Security analysts have been predicting that kernel rootkits, which cloak their activity by replacing a portion of a programs software kernel with modified code, are expected to continue to grow in frequency in 2007.
While rootkit-fighting technologies such as the PatchGuard kernel protection system built into 64-bit versions of Microsofts new Windows Vista operating system are arriving, most PC users will still be left open to the attacks over the next twelve months, CA has said, and even experienced PC users are vulnerable to their sophisticated techniques.
F-Secure Security Labs has been tracking and dissecting kernel malware for years; this form of attack was first spotted as far back as 1999, in the form of the WinNT/Infis attack.
Kasslin explains in detail what kernel malware is, how it works, and what makes its detection and removal so challenging. He also details two malware cases that use kernel-mode techniques to escape detection and to bypass personal firewalls.
Kernel rootkits are still a very small fraction of malware discovered, but Kasslins paper provides a stark, graphical illustration of how their use has skyrocketed post-2004.
Why the sudden surge in this frightening mode of attack?
“The high rise in popularity of kernel malware can be mostly explained by the increased motivation for malware authors to hide their creations from detection as long as possible,” Kasslin writes.
“To hide even better, they have started to use kernel-mode rootkit techniques as more and more documentation, examples and fully working examples with full source code has become publicly available. However, there are other motives for malware to move to kernel, probably [the] most important ones being firewall and anti-virus scanner bypassing.”

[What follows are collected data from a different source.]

Definition GetDials (s : LoadState) : Z := ld_dials s.

(** A tick of [stat], at a time in nanoseconds: the loops get the time too. *)
Definition stat_tick (s : LoadState) (nanos : Z) (loops : list (Z * Z)) : LoadState :=
  let nowSec := Z.quot nanos 1000000000 in
  let nowMs := Z.quot nanos 1000000 in
  mkLoad (sum32 (fst <$> loops)) (ld_dials s) (ld_lastCheck s) nowSec nowMs.

(** ** Addresses *)

(** [strings.Split(s, sep)] for a separator that is not empty; each part but the last takes it. *)
Fixpoint SplitBy (fuel : nat) (s sep : list Z) : list (list Z) :=
  match fuel with
  | O => [s]
  | S fuel =>
      let i := Index s sep in
      if i <? 0 then [s] else take (Z.to_nat i) s :: SplitBy fuel (drop (Z.to_nat i + length sep) s) sep
  end.

Definition before_byte (s : list Z) (c : Z) : list Z :=
  let i := IndexByte s c in if i <? 0 then s else take (Z.to_nat i) s.

(** The network and the address; [inr] is the error, with the network. *)
Definition parseAddr (addr : list Z) : (list Z * list Z) + list Z :=
  match SplitBy (length addr) addr (str "://") with
  | [net; rest] =>
      let network := normal net in
      let network := if bool_decide (network = []) then str "tcp" else network in
      if bool_decide (network ≠ str "tcp") then inr network
      else inl (network, before_byte rest 63)
  | _ => inl (str "tcp", addr)
  end.

(** ** Configuration *)

Record SrvConfig := mkSrvConfig {
  c_Ncpu : Z; c_SslPem : list Z; c_SslKey : list Z; c_SslOcspStaple : list Z; c_SslMode : list Z;
  c_MinVersion : Z; c_MaxVersion : Z; c_NextProtos : list (list Z);
  c_TicketsDisabled : bool; c_TicketSeed : list Z; c_TicketContext : list Z;
  c_ListenAddrs : list (list Z * list Z);   (* network and address of the endpoints *)
}.

(** The part of [tls.Config] that is set. *)
Record TlsConfig := mkTlsConfig {
  t_OCSPStaple : option (list Z); t_TicketsDisabled : bool; t_MinVersion : Z; t_MaxVersion : Z;
  t_NextProtos : list (list Z); t_ticketKeys : list (list Z);
}.

Inductive StartErr := ErrKeyPair | ErrOcspRead | ErrOcspEmpty | ErrOcspBlock | ErrNetwork | ErrSslMode | ErrListen | ErrSystem.

Section Files.
(** The files, [pem.Decode] (type and bytes of the first block, and the rest), and whether the key pair loads. *)
Context (ReadFile : list Z → option (list Z)) (pem_Decode : list Z → option (list Z * list Z * list Z)) (key_pair : list Z → list Z → bool).

(** The loop over the blocks; each takes a byte at least. *)
Fixpoint ocsp_blocks (fuel : nat) (data : list Z) : StartErr + list Z :=
  match fuel with
  | O => inl ErrOcspBlock
  | S fuel =>
      if len data =? 0 then inl ErrOcspBlock
      else
        match pem_Decode data with
        | None => inl ErrOcspBlock
        | Some (typ, bytes, rest) =>
            if EqualFold typ (str "ocsp response") then
              if len bytes =? 0 then inl ErrOcspEmpty else inr bytes
            else ocsp_blocks fuel rest
        end
  end.

Definition loadOCSPStaple (path : list Z) : StartErr + list Z :=
  match ReadFile path with
  | None => inl ErrOcspRead
  | Some content =>
      if len content =? 0 then inl ErrOcspEmpty
      else
        let trimmed := TrimSpace content in
        if is_prefix (str "-----BEGIN") trimmed then ocsp_blocks (S (length trimmed)) trimmed
        else inr content
  end.

Definition buildTLSConfig (cfg : SrvConfig) : StartErr + TlsConfig :=
  if negb (key_pair (c_SslPem cfg) (c_SslKey cfg)) then inl ErrKeyPair
  else
    let path := TrimSpace (c_SslOcspStaple cfg) in
    match (if bool_decide (path = []) then inr None
           else match loadOCSPStaple path with inl e => inl e | inr b => inr (Some b) end) with
    | inl e => inl e
    | inr staple => inr (mkTlsConfig staple (c_TicketsDisabled cfg) (c_MinVersion cfg) (c_MaxVersion cfg) (c_NextProtos cfg) [])
    end.

(** ** Listeners *)

Inductive TlsMode := ModePlain | ModeTls.

Record listener := mkListener { ln_addr : list Z; ln_tlsmode : TlsMode; ln_config : option TlsConfig }.

(** [reuseport.Listen] and [system] for the listener that is opened next. *)
Definition openListener (listen system : bool) (ep : list Z * list Z) (cfg : SrvConfig) (tlsConfig : option TlsConfig) : StartErr + listener :=
  let network := normal (fst ep) in
  let network := if bool_decide (network = []) then str "tcp" else network in
  if bool_decide (network ≠ str "tcp") then inl ErrNetwork
  else
    match (if bool_decide (c_SslPem cfg ≠ [] ∧ c_SslKey cfg ≠ []) then
             if bool_decide (c_SslMode cfg = str "tls") then
               match tlsConfig with
               | Some t => inr (ModeTls, Some t)
               | None => match buildTLSConfig cfg with inl e => inl e | inr t => inr (ModeTls, Some t) end
               end
             else inl ErrSslMode
           else inr (ModePlain, None)) with
    | inl e => inl e
    | inr (mode, conf) =>
        if negb listen then inl ErrListen
        else if negb system then inl ErrSystem
        else inr (mkListener (snd ep) mode conf)
    end.

(** ** Starting *)

Record Server := mkServer {
  s_loops : list (list listener);     (* the listeners of each loop *)
  s_tlsWorker : option bool;          (* whether the handshake worker, if there is one, is running *)
  s_running : bool;                   (* the loops run *)
  s_rotation : bool;                  (* the goroutine that rotates the ticket keys *)
}.
Lemma applyKTLSPolicy_spec cfg conn : let '(pc, k1, k2) := applyKTLSPolicy cfg conn in
  k2 = k1 ∧ TlsMinVersion pc = policy_version (KTLSPolicy cfg) ∧ TlsMaxVersion pc = policy_version (KTLSPolicy cfg) ∧ KTLSEnableRX k1 = policy_rx (KTLSPolicy cfg).
Proof.
  unfold applyKTLSPolicy, policy_version, policy_rx. generalize (normal (KTLSPolicy cfg)) as p. intros p.
  destruct (decide (p = str "tls13-tx")) as [->|]; [done|]. destruct (decide (p = str "tls13-rxtx")) as [->|]; [done|].
  destruct (decide (p = str "tls12-rxtx")) as [->|]; [done|].
  rewrite !(bool_decide_eq_false_2 (p ∈ _)) by (rewrite !elem_of_cons, elem_of_nil; tauto).
  rewrite !(bool_decide_eq_false_2 (p = _)) by done. by case_bool_decide.
Qed.

(** The events of a start that succeeds. *)
Definition started (h standalone : bool) c : list srv_event :=
  (if standalone then [] else [SvGoClean]) ++ (if h then [SvReady] else []) ++ [SvStat (e_PrintStat c)]
  ++ (if e_DialKeepAlive c then [SvKeepAlive] else []) ++ (if e_DialPolling c then [SvPolling] else []) ++ (if standalone then [SvClean] else []).

(** C23: [serve] with a configuration whose endpoints are set returns.  It fails before the application
    hears of the server and before any goroutine but those of [start] is made; or every one of
    the loops, as many as configured, has one listener for each endpoint, in the order of the list, and
    only then the application is told, once.  With kernel TLS the listeners take the version of the policy. *)
Theorem serve_starts_or_fails oracle G h c standalone eps :
  sl_elems (e_ListenAddrs c) = Some <$> eps → 0 ≤ e_ChanSize c →
  ∃ G' tr res, serve ReadFile pem_Decode key_pair numCPU oracle G h (Some c) standalone = Some (G', tr, res) ∧
    match res with
    | inl e => (∃ se, e = ErrStart se) ∧ tr = []
    | inr (lb, s) => lb = setLBStrategy (e_LbStrategy c) ∧ tr = started h standalone c ∧ s_running s = true ∧
        length (s_loops s) = Z.to_nat (setWorker (e_Ncpu c) numCPU) ∧
        ∃ cfg t, Forall (Forall2 (ln_ok cfg t) ((λ ep, (Network ep, String_ ep)) <$> eps)) (s_loops s) ∧
          c_SslPem cfg = e_SslPem c ∧ c_SslKey cfg = e_SslKey c ∧ c_SslMode cfg = e_SslMode c ∧
          (normal (e_SslMode c) = str "tls" → ∃ t', t = Some t' ∧
             (ResolveTLSEngine (e_TlsEngine c) = TLSEngineKTLS →
                t_MinVersion t' = policy_version (e_KTLSPolicy c) ∧ t_MaxVersion t' = policy_version (e_KTLSPolicy c) ∧
                gl_engine G' = TLSEngineKTLS ∧ KTLSEnableRX (gl_conn G') = policy_rx (e_KTLSPolicy c) ∧ gl_ktls G' = gl_conn G'))
    end.
Proof.
  intros Heps Hch. unfold serve. destruct (set_engine_same G c) as (Ha & Hc & Hp & Hk & Hd & Hm & Hpem & Hkey).
  destruct (set_engine G c) as [G1 c1] eqn:Eg. cbn in *. unfold start_conf. rewrite Hc, Ha, Heps, until_nil_all.
  replace (e_ChanSize c <? 0) with false by lia. rewrite andb_false_r. cbn.
  destruct (start _ _ _ oracle _ _) as [s [e|]] eqn:Es; cbn; [eexists G1, [], _; split; [done|]; split; [by eexists|done]|].
  eexists G1, _, _. split; [done|]. destruct (start_ok _ _ _ _ Es) as (Hr & Hl & t & Hf & Ht & Hb).
  split; [done|]. split; [unfold started; by rewrite Hp, Hk, Hd|]. do 2 (split; [done|]).
  exists (srv_config c1 eps), t. split; [done|]. do 3 (split; [done|]). intros Htls.
  destruct t as [t'|]; [|exfalso; assert (is_Some (None : option TlsConfig)) as [? [=]]; apply Ht; unfold is_tls; cbn; rewrite Hm; by apply bool_decide_eq_true].
  exists t'. split; [done|]. intros He. specialize (Hb t' eq_refl). revert Eg. unfold set_engine. rewrite bool_decide_eq_true_2, He by done.
  pose proof (applyKTLSPolicy_spec (mkEvConfig (e_KTLSPolicy c) (e_TlsMinVersion c) (e_TlsMaxVersion c)) (gl_conn G)) as Hpol.
  destruct (applyKTLSPolicy _ _) as [[pc k1] k2]. cbn in Hpol. destruct Hpol as (-> & <- & Hmax & <-). rewrite <- Hmax. intros [= <- <-].
  apply buildTLSConfig_versions in Hb as [-> ->]. by rewrite Hmax.
Qed.
End ServeFacts.

(** ** Witnesses *)

Definition initial_gl : Globals := mkGlobals TLSEngineATLS default_ktls default_ktls.

Definition demo_conf : EvConf :=
  mkEvConf 2 (str "hash") (str "pem") (str "key") [] (str "tls") (str "ktls") (str "tls13-tx") 0 0 sl_nil false [] []
    (mkSlice [Some (mkEndpoint (str ":5000") (str "tcp") true false)] 1) (-1) 0 true false
    (64 * 1024 * 1024) 1048576 8192 (-1) 1 0 (48 * 1024) false false.

Lemma serve_starts_or_fails_witness :
  ∃ G' tr res, serve (λ _, None) (λ _, None) (λ _ _, true) 4 [] initial_gl true (Some demo_conf) true = Some (G', tr, res) ∧
    match res with
    | inl e => (∃ se, e = ErrStart se) ∧ tr = []
    | inr (lb, s) => lb = setLBStrategy (e_LbStrategy demo_conf) ∧ tr = started true true demo_conf ∧ s_running s = true ∧
        length (s_loops s) = Z.to_nat (setWorker (e_Ncpu demo_conf) 4) ∧
        ∃ cfg t, Forall (Forall2 (ln_ok cfg t) ((λ ep, (Network ep, String_ ep)) <$> [mkEndpoint (str ":5000") (str "tcp") true false])) (s_loops s) ∧
          c_SslPem cfg = e_SslPem demo_conf ∧ c_SslKey cfg = e_SslKey demo_conf ∧ c_SslMode cfg = e_SslMode demo_conf ∧
          (normal (e_SslMode demo_conf) = str "tls" → ∃ t', t = Some t' ∧
             (ResolveTLSEngine (e_TlsEngine demo_conf) = TLSEngineKTLS →
                t_MinVersion t' = policy_version (e_KTLSPolicy demo_conf) ∧ t_MaxVersion t' = policy_version (e_KTLSPolicy demo_conf) ∧
                gl_engine G' = TLSEngineKTLS ∧ KTLSEnableRX (gl_conn G') = policy_rx (e_KTLSPolicy demo_conf) ∧ gl_ktls G' = gl_conn G'))
    end.
Proof.
  apply (serve_starts_or_fails (λ _, None) (λ _, None) (λ _ _, true) 4 [] initial_gl true demo_conf true [mkEndpoint (str ":5000") (str "tcp") true false]).
  - reflexivity.
  - vm_compute. discriminate.
Defined.

Example serve_demo :
  (λ '(G, tr, res), (gl_engine G, tr, match res with inr (_, s) => Some (length <$> s_loops s) | inl _ => None end)) <$>
    serve (λ _, None) (λ _, None) (λ _ _, true) 4 [] initial_gl true (Some demo_conf) true
  = Some (TLSEngineKTLS, [SvReady; SvStat false; SvKeepAlive; SvClean], Some [1%nat; 1%nat]).
Proof. vm_compute. reflexivity. Qed.

(** conf/connaxis.conf, but for its log member, cannot be loaded; without endpoints it can, and the
    fields it does not set are zero, not those of [GetDefaultConfig]. *)
Example shipped_conf_fails :
  load (Some (quoted "{'ncpu': -1, 'lbStrategy': 'rr', 'mode': 'master', 'sslPem': '', 'sslKey': '', 'sslMode': '', 'bufSize': 1048576, 'chanSize': 8192, 'listenAddrs': ['tcp://:5000'], 'log': {'compress': true}}")) = inl ErrParseConfig ∧
  (match load (Some (quoted "{'ncpu': -1, 'lbStrategy': 'rr', 'mode': 'master', 'bufSize': 1048576, 'chanSize': 8192, 'listenAddrs': [], 'log': {'compress': true}}")) with
   | inr c => Some (e_Ncpu c, e_BufSize c, e_ChanSize c, e_PollWait c, e_CliSendBufLimit c)
   | inl _ => None
   end) = Some (-1, 1048576, 8192, 0, 0).
Proof. vm_compute. done. Qed.

(** The mode of conf/connaxisssl.conf is not one that a listener can be opened with. *)
Example shipped_ssl_mode :
  (start (λ _, None) (λ _, None) (λ _ _, true) [] 2 (start_cfg (str "stdtls"))).2 = Some ErrSslMode.
Proof. vm_compute. done. Qed.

Current security solutions are generally feeble protection, Kasslin says, given that a rootkit operating in full kernel mode (as opposed to reaching up into user mode to execute activity unavailable in kernel mode, also known as semi-kernel malware) has the same privileges as the operating system itself and can cut off firewalls and anti-virus software at the knees.
“This has already been seen with rootkits and their anti-detection engines,” Kasslin writes. “After the rootkit notices that it is no longer able to hide from the rootkit detector and is going to [lose] the game, it changes tactics and starts to make a direct attacks against the detector. It might take a more aggressive approach and prevents the rootkit detector from starting. Or it could directly patch the rootkit detectors code to change its inner logic.”
Is there hope? Kasslin offers little. “Current security solutions, including anti-virus scanners and firewalls, have not been designed to protect against kernel malware. Prevention might be the only solution,” he writes in his slide show conclusion.